OpEd_McMahon_SamanthaLucy
Illustration by Samantha Lucy

U of C dismissal of Enbridge investigation a cause for concern

May 30, 2017 —

In November 2015, the CBC released a report detailing how Enbridge gained influence in the creation of the Centre for Corporate Sustainability at the Haskayne School of Business. The energy company pledged $2.25 million to the school over a 10-year period.

Two reviews into the University of Calgary’s relationship with Enbridge were announced in the wake of that article. The first, now known as the McMahon report, was an independent review commissioned by the U of C Board of Governors (BOG). The Canadian Association of University Teachers (CAUT) launched their own investigation two days later, which is still ongoing.

The McMahon report found the U of C’s relationship with Enbridge didn’t violate any university policies or procedures. But many, including the U of C Students’ Union and Faculty Association, argued that important details of the controversy weren’t covered by the report.

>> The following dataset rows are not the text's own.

Lemma includes_slash_digits a :
  allDigits a = true -> includes "/" a = false.
Proof.
  induction a as [|c a IH]; simpl; auto.
  intros H. apply andb_prop in H. destruct H as [Hc Ha].
  destruct (isDigit_plain c Hc) as (_ & -> & _). now apply IH.
Qed.

Lemma includes_append c a b :
  includes c (a ++ b) = includes c a || includes c b.
Proof.
  induction a as [|x a IH]; simpl; auto. now rewrite IH, orb_assoc.
Qed.

(** X5.  For strings [a] and [b] of decimal digits: the suffix [a] alone
    is the duration [a] when [a] is at most [2^53]; the suffix [a/b] is
    [NaN] when [a] or [b] is missing, and, when [b] is zero, [NaN] for a
    zero [a] and [Infinity] otherwise; it is the quotient of [a] by [b]
    when [a] is at most [2^53] and [b] is a power of two up to [2^53].
    In these cases the double of the code is the exact number. *)
Theorem parseDuration_of_digits (a b : string) :
  allDigits a = true ->
  allDigits b = true ->
  (a <> EmptyString -> (digitsValue a <= 2 ^ 53)%Z ->
   parseDuration a = Finite (digitsValue a # 1)) /\
  (a = EmptyString \/ b = EmptyString ->
   parseDuration (a ++ "/" ++ b) = NaN) /\
  (a <> EmptyString -> b <> EmptyString -> digitsValue b = 0%Z ->
   parseDuration (a ++ "/" ++ b)
   = if (digitsValue a =? 0)%Z then NaN else Infinity) /\
  (a <> EmptyString -> (digitsValue a <= 2 ^ 53)%Z ->
   forall k : nat,
     k <= 53 -> digitsValue b = (2 ^ Z.of_nat k)%Z ->
     parseDuration (a ++ "/" ++ b)
     = Finite (digitsValue a # Z.to_pos (digitsValue b))).
Proof.
  intros Ha Hb.
  assert (Hslash : parseDuration (a ++ "/" ++ b)
                   = divide (digitsNumber a) (digitsNumber b)).
  { unfold parseDuration.
    rewrite includes_append. cbn [append includes].
    rewrite Ascii.eqb_refl, orb_true_r.
    rewrite (split_digits_slash a b Ha Hb). cbn [nth].
    now rewrite !parseInt_digits. }
  split; [|split; [|split]].
  - intros Hne _. unfold parseDuration.
    rewrite (includes_slash_digits a Ha). unfold parseFloat.
    destruct (allDigits_leading a Ha) as [-> ->].
    destruct a; [congruence|reflexivity].
  - intros Hbad. rewrite Hslash. unfold divide, digitsNumber.
    destruct Hbad as [-> | ->]; [reflexivity|].
    now destruct a.
  - intros Hna Hnb Hzero. rewrite Hslash. unfold divide, digitsNumber.
    destruct a as [|x a']; [congruence|].
    destruct b as [|y b']; [congruence|].
    rewrite Hzero. reflexivity.
  - intros Hna _ k _ Hk. rewrite Hslash. unfold divide, digitsNumber.
    destruct a as [|x a']; [congruence|].
    destruct b as [|y b']; [cbn in Hk; lia|].
    destruct (Z.eqb_spec (digitsValue (String y b')) 0) as [E|_];
      [|reflexivity].
    rewrite E in Hk. lia.
Qed.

There’s merit to these criticisms. The McMahon report only clears the U of C within the context of the U of C’s policy, which is notably lacking. For example, there were no rules in place to prohibit U of C president Elizabeth Cannon from serving as an independent director of the Enbridge Income Fund, a post for which she received a six-figure compensation. It also failed to address things like best practices for corporate naming or how the BOG oversees gifts from corporations. These concerns deserve to be addressed, and the CAUT investigation is an opportunity for that to happen.

But the U of C has different ideas. In an April 19 UToday statement, BOG chair Gord Ritchie dismissed the CAUT investigation, writing that the organization has no official standing at the U of C.

“Matters relating to the former Enbridge Centre for Corporate Sustainability have already had a proper and legitimate review,” reads the statement. He adds that the U of C is concerned that “any report the [CAUT Ad Hoc Investigatory] Committee issues will lack legitimacy.”

While Ritchie’s statement includes a valid point — that a presentation made by now-removed CAUT investigator Leonard Findlay showed evidence of pre-bias — it’s alarming to see the U of C actively try to discredit a report that hasn’t been released yet. Two reviews into the Enbridge scandal began within days. It’s ridiculous to suggest that the only one that carries any validity is the one launched by the U of C’s own board.

The university hasn’t been particularly cooperative in CAUT’s investigation. When CAUT investigators came to campus in April 2016, U of C provost and vice-president academic Dru Marshall emailed faculty members to inform them that CAUT is not bound by the university’s confidentiality and privacy rules. And in a response to letters CAUT sent to members of the U of C administration asking for comments on findings, Ritchie refused to address any concerns, reiterating that the McMahon report is the “proper and legitimate review of these matters.”

These pre-emptive strikes show that the U of C is worried about what the CAUT investigation will unveil and want to lessen the blow when the report is finally released. As a body that represents post-secondary faculty associations and acts as a watchdog for universities, CAUT should be able to complete the review they started in response to the Enbridge controversy.

The U of C doesn’t have a monopoly on independent reviews. Keep an eye out for CAUT’s conclusion — if the university’s evasiveness is any indication, chances are it will include something they don’t want you know.